Tip #7: Violent Tendencies. If you normally need the assistance of a walking stick, cane or walker, maybe don't utter the words, "I should have brought my cane today, but I didn't want to be tempted to beat anyone with it..." It's kind of a turn-off. Maybe say something like, "I should have brought my walking stick today but it is such a challenge navigating through crowds." See the difference? Totally changes it from "I want to club people" to "I struggle walking." Which, again, doesn't really help your case from a standpoint of looking like a healthy gamble, but at least an employer won't worry about you offing your peers.

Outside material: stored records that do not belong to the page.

Definition decode_publication (origin derivation representation family_length : Z)
    (family_words : list Z) : option PublicationOrigin :=
  origin ← origin_of origin derivation;
  representation ← representation_of representation;
  native_family ← stored_text NATIVE_FAMILY_WORDS family_length family_words;
  Some {| po_origin := origin; po_representation := representation;
          po_native_family := native_family |}.

Definition decode (market : MarketRef) (words : SlotWords) : option BookSnapshot :=
  publication ←
    (if words.(sw_provenance_present) =? 0 then Some None
     else if words.(sw_provenance_present) =? 1 then
       Some <$> decode_publication words.(sw_origin) words.(sw_derivation)
         words.(sw_representation) words.(sw_family_length) words.(sw_family_words)
     else None);
  levels ← mapM decode_level words.(sw_levels);
  authority ← authority_state words.(sw_authority_state) words.(sw_authority_reason);
  continuity ← continuity words.(sw_continuity_kind) words.(sw_continuity_reason)
                 words.(sw_continuity_epoch) words.(sw_continuity_position);
  Some {| snap_market := market; snap_revision := words.(sw_book_revision);
          snap_authority := authority; snap_continuity := continuity;
          snap_sync_divergences := words.(sw_sync_divergences);
          snap_commit_time := words.(sw_commit_time);
          snap_arrival_time := words.(sw_arrival_time);
          snap_publication := publication; snap_levels := levels |}.

(** The [present] closure, and the [quantity] one. *)
Definition presence (word : Z) : option bool :=
  if word =? 0 then Some false else if word =? 1 then Some true else None.
Definition optional_quantity (present : bool) (words : DecimalWords) : option (option Quantity) :=
  if negb present then Some None else Some <$> quantity_words words.

Definition decode_event (market : MarketRef) (cursor : MutationCursor) (words : EventWords) :
    option RetainedEvent :=
  let sh := words.(shared) in
  match words.(body) with
  | BodyMutation body =>
      old_present ← presence body.(mw_old_present);
      new_present ← presence body.(mw_new_present);
      if negb old_present && negb new_present then None
      else
        publication ← decode_publication sh.(ew_origin) sh.(ew_derivation)
                        sh.(ew_representation) body.(mw_family_length) body.(mw_family_words);
        side ← side_of body.(mw_side);
        price ← price_words body.(mw_price);
        old_quantity ← optional_quantity old_present body.(mw_old_quantity);
        new_quantity ← optional_quantity new_present body.(mw_new_quantity);
        Some (RetainedMutation
          {| me_market := market; me_revision := sh.(ew_book_revision); me_cursor := cursor;
             me_commit_time := sh.(ew_commit_time); me_arrival_time := sh.(ew_arrival_time);
             me_publication := publication; me_side := side; me_price := price;
             me_old_quantity := old_quantity; me_new_quantity := new_quantity;
             me_daemon_generation := sh.(ew_daemon_generation);
             me_subscription_generation := sh.(ew_subscription_generation) |})
  | BodyResolution body =>
      origin ← origin_of sh.(ew_origin) sh.(ew_derivation);
      representation ← representation_of sh.(ew_representation);
      delivery_path ← delivery_path_of body.(rw_delivery_path);
      winning_outcome ← stored_text RES_OUTCOME_WORDS body.(rw_outcome_length) body.(rw_outcome_words);
      market_type ← stored_text RES_TYPE_WORDS body.(rw_type_length) body.(rw_type_words);
      resolution_date ← stored_text RES_DATE_WORDS body.(rw_date_length) body.(rw_date_words);
      Some (RetainedResolution
        {| re_market := market; re_revision := sh.(ew_book_revision); re_cursor := cursor;
           re_commit_time := sh.(ew_commit_time); re_arrival_time := sh.(ew_arrival_time);
           re_publication := {| rp_origin := origin; rp_representation := representation |};
           re_winning_index := body.(rw_winning_index); re_delivery_path := delivery_path;
           re_winning_outcome := winning_outcome; re_market_type := market_type;
           re_resolution_date := resolution_date;
           re_daemon_generation := sh.(ew_daemon_generation);
           re_subscription_generation := sh.(ew_subscription_generation) |})
  | BodyUnknown => None
  end.

(** ** Reading programs

    Against a history, with the choices of their loads: [None] when the choices are not a
    behaviour of the memory, [Some None] when an assertion failed. *)
Definition rprog (A : Type) : Type :=
  list Message -> list (option nat) -> View -> option (option A * View * list (option nat)).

Tip #8: Medical Leave. Maybe don't ask the questions, "How many days can I be gone before I'm fired?" or "how many sick days do I get?" straight out of the gate. Maybe just ask if the company provides benefits.
Tip #9: Participation in the Hiring Process. If you are invited in for an interview...show up. If you can't attend, call and say so. If you have an interview at 10 a.m. maybe show up at 9:45 a.m. Showing up at 10:04 a.m. means you are late and an employer is likely not going to take you seriously. If you are late for the interview, what else will you be late for? Every day of work? Probably.
Tip #10: Personality. If you don't have one, get one. If someone exchanges pleasantries with you, be pleasant. On the flip side, do not get verbal diarrhea. I don't care about your life story. I need to know that you are polite and how you are qualified for this job. Your kids bowel movements, I could care less. I think I speak for all employers when I say this. Let's edit people.
Okay, that is all I have for tonight, but there will be tips forthcoming in the future. Why? Because I know people and people never stop amazing me.